→ WORK INSTRUCTION
Write out every record below exactly, so that nothing differs from what is shown.

....

(** The subunit byte: type and id are set independently of each other and of the order, and are
    read back by the getters. *)
Theorem subunit_byte_fields t i c : 0 <= t < 32 -> 0 <= i < 8 ->
  let c1 := setSubunitId i (setSubunitType t c) in
  c1 = setSubunitType t (setSubunitId i c) /\ byte_ok (m_subunit c1)
  /\ getSubunitType c1 = t /\ getSubunitId c1 = i.
Proof.
  intros Ht Hi. assert (forall x, u8 ((u8 t << 3) .| (x .& 0x7)) = t * 8 + x mod 8) as E1.
  { intros x. rewrite (wrapU_small 8 t) by lia. fields. }
  assert (forall x, (i .& 0x7) .| (x .& 0xf8) = (x / 8) mod 32 * 8 + i) as E2.
  { intros x. rewrite Z.lor_comm. replace (x .& 0xf8) with (((x / 8) mod 32) << 3); [fields|].
    change ((x / 8) mod 32) with ((x / 2 ^ 3) mod 2 ^ 5). rewrite <- (field_get x 3 5) by lia. rewrite Z.shiftl_mul_pow2, Z.shiftr_div_pow2 by lia.
    change (Z.ones 5 << 3) with 0xf8. assert ((x .& 0xf8) mod 2 ^ 3 = 0); [|zlia].
    rewrite <- Z.land_ones, <- Z.land_assoc by lia. change (0xf8 .& Z.ones 3) with 0. apply Z.land_0_r. }
  unfold setSubunitId, setSubunitType, getSubunitType, getSubunitId, byte_ok. simpl.
  rewrite E1, E2, E2, E1. split; [f_equal; zlia|]. split; [zlia|]. split; fields.
Qed.

Lemma subunit_byte_fields_witness :
  m_subunit (setSubunitId 3 (setSubunitType 0xC (AVCCommand_new 0 0x02))) = 0x63
  /\ getSubunitType (setSubunitId 3 (setSubunitType 0xC (AVCCommand_new 0 0x02))) = 0xC.
Proof.
  split; [reflexivity|].
  refine (proj1 (proj2 (proj2 (subunit_byte_fields 0xC 3 (AVCCommand_new 0 0x02) _ _)))); lia.
Defined.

....

→ OUTPUT BELOW
(** The subunit byte: type and id are set independently of each other and of the order, and are
    read back by the getters. *)
Theorem subunit_byte_fields t i c : 0 <= t < 32 -> 0 <= i < 8 ->
  let c1 := setSubunitId i (setSubunitType t c) in
  c1 = setSubunitType t (setSubunitId i c) /\ byte_ok (m_subunit c1)
  /\ getSubunitType c1 = t /\ getSubunitId c1 = i.
Proof.
  intros Ht Hi. assert (forall x, u8 ((u8 t << 3) .| (x .& 0x7)) = t * 8 + x mod 8) as E1.
  { intros x. rewrite (wrapU_small 8 t) by lia. fields. }
  assert (forall x, (i .& 0x7) .| (x .& 0xf8) = (x / 8) mod 32 * 8 + i) as E2.
  { intros x. rewrite Z.lor_comm. replace (x .& 0xf8) with (((x / 8) mod 32) << 3); [fields|].
    change ((x / 8) mod 32) with ((x / 2 ^ 3) mod 2 ^ 5). rewrite <- (field_get x 3 5) by lia. rewrite Z.shiftl_mul_pow2, Z.shiftr_div_pow2 by lia.
    change (Z.ones 5 << 3) with 0xf8. assert ((x .& 0xf8) mod 2 ^ 3 = 0); [|zlia].
    rewrite <- Z.land_ones, <- Z.land_assoc by lia. change (0xf8 .& Z.ones 3) with 0. apply Z.land_0_r. }
  unfold setSubunitId, setSubunitType, getSubunitType, getSubunitId, byte_ok. simpl.
  rewrite E1, E2, E2, E1. split; [f_equal; zlia|]. split; [zlia|]. split; fields.
Qed.

Lemma subunit_byte_fields_witness :
  m_subunit (setSubunitId 3 (setSubunitType 0xC (AVCCommand_new 0 0x02))) = 0x63
  /\ getSubunitType (setSubunitId 3 (setSubunitType 0xC (AVCCommand_new 0 0x02))) = 0xC.
Proof.
  split; [reflexivity|].
  refine (proj1 (proj2 (proj2 (subunit_byte_fields 0xC 3 (AVCCommand_new 0 0x02) _ _)))); lia.
Defined.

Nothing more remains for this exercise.